112 months ending Sept. 30, 1953.
2 Based on final payments for 1953 as percentage of 1st payments for calendar year 1953.
3 “Regular" payments.
4 Not available.

Source: U.S. Department of Labor, Bureau of Employment Security, Division of Actuarial and Financial Services, June 17, 1954.

Mr. Mason. May I inquire?
The CHAIRMAN. Mr. Mason will inquire.

Mr. Mason. Would it be any more difficult for the Tariff Commission to determine that these people were thrown out of employment because of our tariff regulations and therefore should be subsidized than for the Tariff Board under the Randall Commission to determine that they had been thrown out of work because of tariff regulations and therefore should be rehabilitated and supported and even the community subsidized? I cannot see that the one is any more difficult than the other, and that is what the Randall Report suggests.
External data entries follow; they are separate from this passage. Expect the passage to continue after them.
(** C2, as amended.  In every reachable state: a key has at most one
    entry; an entry points at a loading blot that is in the document,
    neither resolved nor removed, and armed under the entry's key;
    removing an armed placeholder from outside leaves no entry under its
    key.  Conversely, the key of every armed placeholder in the document
    has an entry, pointing at it, provided no placeholder was ever
    created under a key while another one armed under that key was in
    the document. *)
Theorem registry_invariant (es : list event) :
  let s := run es initial in
  (forall k id id',
     currentUploads s !! k = Some id -> currentUploads s !! k = Some id' ->
     id = id') /\
  (forall k id,
     currentUploads s !! k = Some id -> placeholder id k ∈ document s) /\
  (forall t b k,
     find (hasId t) (document s) = Some b -> deleteCallback b = Some k ->
     currentUploads (step (Removed t) s) !! k = None) /\
  (noDuplicateSubmission es initial = true ->
   forall id k,
     placeholder id k ∈ document s -> currentUploads s !! k = Some id).
Proof.
  cbv zeta.
  assert (Hwf : wellFormed (run es initial))
    by apply wellFormed_run, wellFormed_initial.
  split; [intros k id id' H1 H2; congruence |].
  split; [apply (wf_registered _ Hwf) |].
  split.
  - intros t b k Hf Hcb. by apply (deletion_hook_removes_key t b k).
  - intros Hnd id k Hin.
    apply (armedRegistered_run es initial wellFormed_initial) in Hnd.
    + by apply (Hnd _ _ Hin).
    + intros b k' Hb. by apply elem_of_nil in Hb.
Qed.

(** C2, the claim as stated fails: the same URL is submitted twice and
    the first placeholder is then removed; its hook drops the entry, and
    the second placeholder is in the document, loading, with no entry
    under its key. *)
Lemma live_placeholder_without_entry :
  let es := [Scrape "http://a.test"; Scrape "http://a.test"; Removed 0] in
  let s := run es initial in
  placeholder 1 (KUrl "http://a.test") ∈ document s /\
  currentUploads s !! KUrl "http://a.test" = None /\
  ~ presentIffLive s.
Proof.
  cbv zeta.
  assert (Hin : placeholder 1 (KUrl "http://a.test") ∈
                document (run [Scrape "http://a.test"; Scrape "http://a.test";
                               Removed 0] initial))
    by (apply elem_of_cons; by left).
  split; [exact Hin |]. split; [reflexivity |].
  intros H. destruct (H (KUrl "http://a.test")) as [_ Hback].
  destruct Hback as [id Hid]; [by exists 1 |]. discriminate Hid.
Qed.

(** ** The statements at concrete inputs *)

Lemma reachable_scraping : reachable scraping.
Proof. by exists [Scrape "http://a.test"]. Defined.

Lemma scrape_fulfilled_builds_mapped_embed_witness :
  reachable scraping /\
  type sitePage = "site" /\
  type picture = "image" /\
  resolves (KUrl (url sitePage))
    (EmbedLink (url sitePage) (name sitePage) (photoUrl sitePage) (body sitePage))
    scraping
    (scrapeMedia_settled "http://a.test" (Fulfilled sitePage) scraping) /\
  resolves (KUrl (url picture))
    (EmbedImage (photoUrl picture) (Some (name picture))) scraping
    (scrapeMedia_settled "http://a.test" (Fulfilled picture) scraping).
Proof.
  split; [exact reachable_scraping |].
  split; [reflexivity |]. split; [reflexivity |].
  exact (scrape_fulfilled_builds_mapped_embed scraping "http://a.test"
           sitePage picture reachable_scraping eq_refl eq_refl).
Defined.

Lemma unknownKind_not_site : type unknownKind <> "site".
Proof. intros H. discriminate H. Defined.

Lemma unknownKind_not_image : type unknownKind <> "image".
Proof. intros H. discriminate H. Defined.

Lemma scrape_unsupported_type_resolves_error_witness :
  reachable scraping /\
  type unknownKind <> "site" /\
  type unknownKind <> "image" /\
  resolves (KUrl "http://a.test")
    (EmbedError [new_Error "That type of embed is not currently supported."])
    scraping
    (scrapeMedia_settled "http://a.test" (Fulfilled unknownKind) scraping) /\
  errorLog (snd (scrapeMedia_settled "http://a.test" (Fulfilled unknownKind) scraping)) =
    errorLog scraping ++ ["That type of embed is not currently supported."].
Proof.
  split; [exact reachable_scraping |].
  split; [exact unknownKind_not_site |]. split; [exact unknownKind_not_image |].
  exact (scrape_unsupported_type_resolves_error scraping "http://a.test"
           unknownKind reachable_scraping unknownKind_not_site
           unknownKind_not_image).
Defined.

Lemma failed_to_load_not_empty : "Failed to load URL: x" <> "".
Proof. intros H. discriminate H. Defined.

Lemma scrape_rejected_reports_server_message_witness :
  reachable scraping /\
  "Failed to load URL: x" <> "" /\
  resolves (KUrl "http://a.test")
    (EmbedError [new_Error (shown "Failed to load URL: x")]) scraping
    (scrapeMedia_settled "http://a.test"
       (Rejected (rejection "Request failed" "Failed to load URL: x")) scraping) /\
  errorLog
    (snd (scrapeMedia_settled "http://a.test"
            (Rejected (rejection "Request failed" "Failed to load URL: x"))
            scraping)) =
    errorLog scraping ++ [shown "Failed to load URL: x"].
Proof.
  split; [exact reachable_scraping |].
  split; [exact failed_to_load_not_empty |].
  exact (scrape_rejected_reports_server_message scraping "http://a.test"
           "Request failed" "Failed to load URL: x" reachable_scraping
           failed_to_load_not_empty).
Defined.

Lemma uploadUndone_absent : currentUploads uploadUndone !! KFile 7 = None.
Proof. reflexivity. Defined.

Lemma late_success_is_discarded_witness :
  currentUploads uploadUndone !! KFile 7 = None /\
  (forall response,
     silentNoOp uploadUndone (onImageUploadSuccess (KFile 7) response uploadUndone)) /\
  (forall u r,
     KUrl (url r) = KFile 7 ->
     silentNoOp uploadUndone (createSiteEmbed r uploadUndone) /\
     silentNoOp uploadUndone (createExternalImageEmbed r uploadUndone) /\
     (type r = "site" \/ type r = "image" ->
      silentNoOp uploadUndone (scrapeMedia_settled u (Fulfilled r) uploadUndone))).
Proof.
  split; [exact uploadUndone_absent |].
  exact (late_success_is_discarded uploadUndone (KFile 7) uploadUndone_absent).
Defined.

Lemma late_error_is_logged_only_witness :
  currentUploads uploadUndone !! KFile 7 = None /\
  fst (createErrorEmbed (KFile 7) (new_Error "Upload failed") uploadUndone) =
    Normal tt /\
  errorLog (snd (createErrorEmbed (KFile 7) (new_Error "Upload failed") uploadUndone)) =
    errorLog uploadUndone ++ ["Upload failed"] /\
  currentUploads (snd (createErrorEmbed (KFile 7) (new_Error "Upload failed") uploadUndone)) =
    currentUploads uploadUndone /\
  document (snd (createErrorEmbed (KFile 7) (new_Error "Upload failed") uploadUndone)) =
    document uploadUndone.
Proof.
  split; [exact uploadUndone_absent |].
  exact (late_error_is_logged_only uploadUndone (KFile 7)
           (new_Error "Upload failed") uploadUndone_absent).
Defined.

Lemma reachable_initial : reachable initial.
Proof. by exists []. Defined.

Lemma validSelection_initial : validSelection initial.
Proof. apply le_n. Defined.

Lemma duplicate_submission_last_write_wins_witness :
  reachable initial /\
  validSelection initial /\
  let k := KUrl "http://a.test" in
  let s1 := snd (createLoadingEmbed k initial) in
  let s2 := submittedTwice k initial in
  fst (createLoadingEmbed k initial) = Normal tt /\
  fst (createLoadingEmbed k s1) = Normal tt /\
  currentUploads s1 !! k = Some 0 /\
  currentUploads s2 !! k = Some 1 /\
  (forall id, currentUploads s2 !! k = Some id -> id = 1) /\
  (forall k', currentUploads s2 !! k' <> Some 0) /\
  placeholder 0 k ∈ document s2 /\
  placeholder 1 k ∈ document s2 /\
  (forall es, Removed 0 ∉ es -> placeholder 0 k ∈ document (run es s2)).
Proof.
  split; [exact reachable_initial |]. split; [exact validSelection_initial |].
  exact (duplicate_submission_last_write_wins initial (KUrl "http://a.test")
           reachable_initial validSelection_initial).
Defined.

Lemma orphan_removal_drops_live_entry_witness :
  reachable initial /\
  validSelection initial /\
  let k := KUrl "http://a.test" in
  let s2 := submittedTwice k initial in
  let s3 := step (Removed 0) s2 in
  currentUploads s2 !! k = Some 1 /\
  1 <> 0 /\
  fst (quill_remove 0 s2) = Normal tt /\
  currentUploads s3 !! k = None /\
  placeholder 1 k ∈ document s3 /\
  placeholder 0 k ∉ document s3.
Proof.
  split; [exact reachable_initial |]. split; [exact validSelection_initial |].
  exact (orphan_removal_drops_live_entry initial (KUrl "http://a.test")
           reachable_initial validSelection_initial).
Defined.

Lemma registry_invariant_witness :
  noDuplicateSubmission distinctKeys initial = true /\
  let s := run distinctKeys initial in
  (forall k id id',
     currentUploads s !! k = Some id -> currentUploads s !! k = Some id' ->
     id = id') /\
  (forall k id,
     currentUploads s !! k = Some id -> placeholder id k ∈ document s) /\
  (forall t b k,
     find (hasId t) (document s) = Some b -> deleteCallback b = Some k ->
     currentUploads (step (Removed t) s) !! k = None) /\
  (noDuplicateSubmission distinctKeys initial = true ->
   forall id k,
     placeholder id k ∈ document s -> currentUploads s !! k = Some id).
Proof.
  split; [reflexivity |].
  exact (registry_invariant distinctKeys).
Defined.

(** ** Further properties of the handlers *)

Lemma armBlot_length t k d : length (armBlot t k d) = length d.
Proof.
  rewrite <- (length_fmap blot_id (armBlot t k d)), armBlot_ids.
  apply length_fmap.
Qed.

Lemma replaceBlot_length t r d : length (replaceBlot t r d) = length d.
Proof.
  induction d as [|b d IH]; simpl; [done |].
  destruct (hasId t b); simpl; [done | by rewrite IH].
Qed.

Lemma removeBlot_length t d :
  length (removeBlot t d) =
  if existsb (hasId t) d then pred (length d) else length d.
Proof.
  induction d as [|b d IH]; simpl; [done |].
  destruct (hasId t b); simpl; [done |].
  rewrite IH. destruct (existsb (hasId t) d) eqn:He; [| done].
  destruct d; [discriminate He | done].
Qed.

Lemma find_existsb t d :
  existsb (hasId t) d =
  match find (hasId t) d with Some _ => true | None => false end.
Proof.
  induction d as [|b d IH]; simpl; [done |].
  destruct (hasId t b); simpl; [done | exact IH].
Qed.

(** The two ways [createLoadingEmbed] ends. *)
Lemma createLoadingEmbed_cases k s :
  (validSelection s /\
   createLoadingEmbed k s =
   (Normal tt,
    {| document := armBlot (nextBlot s) k
                     (insertAt (index (lastSelection s))
                        (created EmbedLoading s) (document s));
       selection := Some {| index := index (lastSelection s) + 1; length_ := 0 |};
       nextBlot := S (nextBlot s);
       currentUploads := <[k := nextBlot s]> (currentUploads s);
       lastSelection := lastSelection s;
       pauseSelectionTracking := false;
       errorLog := errorLog s |})) \/
  (length (document s) < index (lastSelection s) /\
   createLoadingEmbed k s =
   (Throw TypeError,
    {| document := insertAt (index (lastSelection s))
                     (created EmbedLoading s) (document s);
       selection := Some {| index := index (lastSelection s) + 1; length_ := 0 |};
       nextBlot := S (nextBlot s);
       currentUploads := currentUploads s;
       lastSelection := lastSelection s;
       pauseSelectionTracking := true;
       errorLog := errorLog s |})).
Proof.
  destruct (le_lt_dec (index (lastSelection s)) (length (document s))) as [Hv|Hv].
  - left. split; [exact Hv | by apply createLoadingEmbed_valid].
  - right. split; [exact Hv | by apply createLoadingEmbed_invalid].
Qed.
Mr. COOPER. Mr. Mason, I think you are in error there.

Mr. Mason. I am not in error. I read the Randall Report and they suggest and recommend.

The CHAIRMAN. It was turned down by a vote.
Mr. Mason. I know it was turned down by a vote.

Mr. COOPER. One member recommended it and expressed it in his minority views, but the Commission did not adopt that recommendation.

Mr. Mason. But that recommendation still is very much alive. Mr. COOPER. You better read it again. You are in error about it.

Mr. Mason. I read it. I know who the member was who recommended and all that, and I am saying that principle is very much alive.

Mr. COOPER. By 1 man out of 17.
The CHAIRMAN. You may proceed.
Mr. LARSON. Mr. Chairman, could I just sum up?
The CHAIRMAN. Yes, you may.

Mr. LARSON. We have covered a rather wide range and I think it might be useful if I pulled the threads together in a few words.

Mr. FORAND. Mr. Chairman, before the summation may I inquire a bit here?

The CHAIRMAN. Mr. Forand will inquire.

Mr. FORAND. I had to leave the hearing early yesterday. Perhaps you gave this information to the committee, but I had some notes here. I was anxious to find out if you had statistics showing the national average of weekly benefits paid in and also the national average of duration of benefits that are paid.

Mr. LARSON. We have a table that is appended to the statement that has it State by State, I believe. Whether we struck an average figure on that table, I do not recall. The CHAIRMAN. You are referring to this table I have in my hand?

Mr. FORAND. Mr. Chairman, I will not press for it further. If you do not have it in the record would you strike the average and enclose it at this point in the record ?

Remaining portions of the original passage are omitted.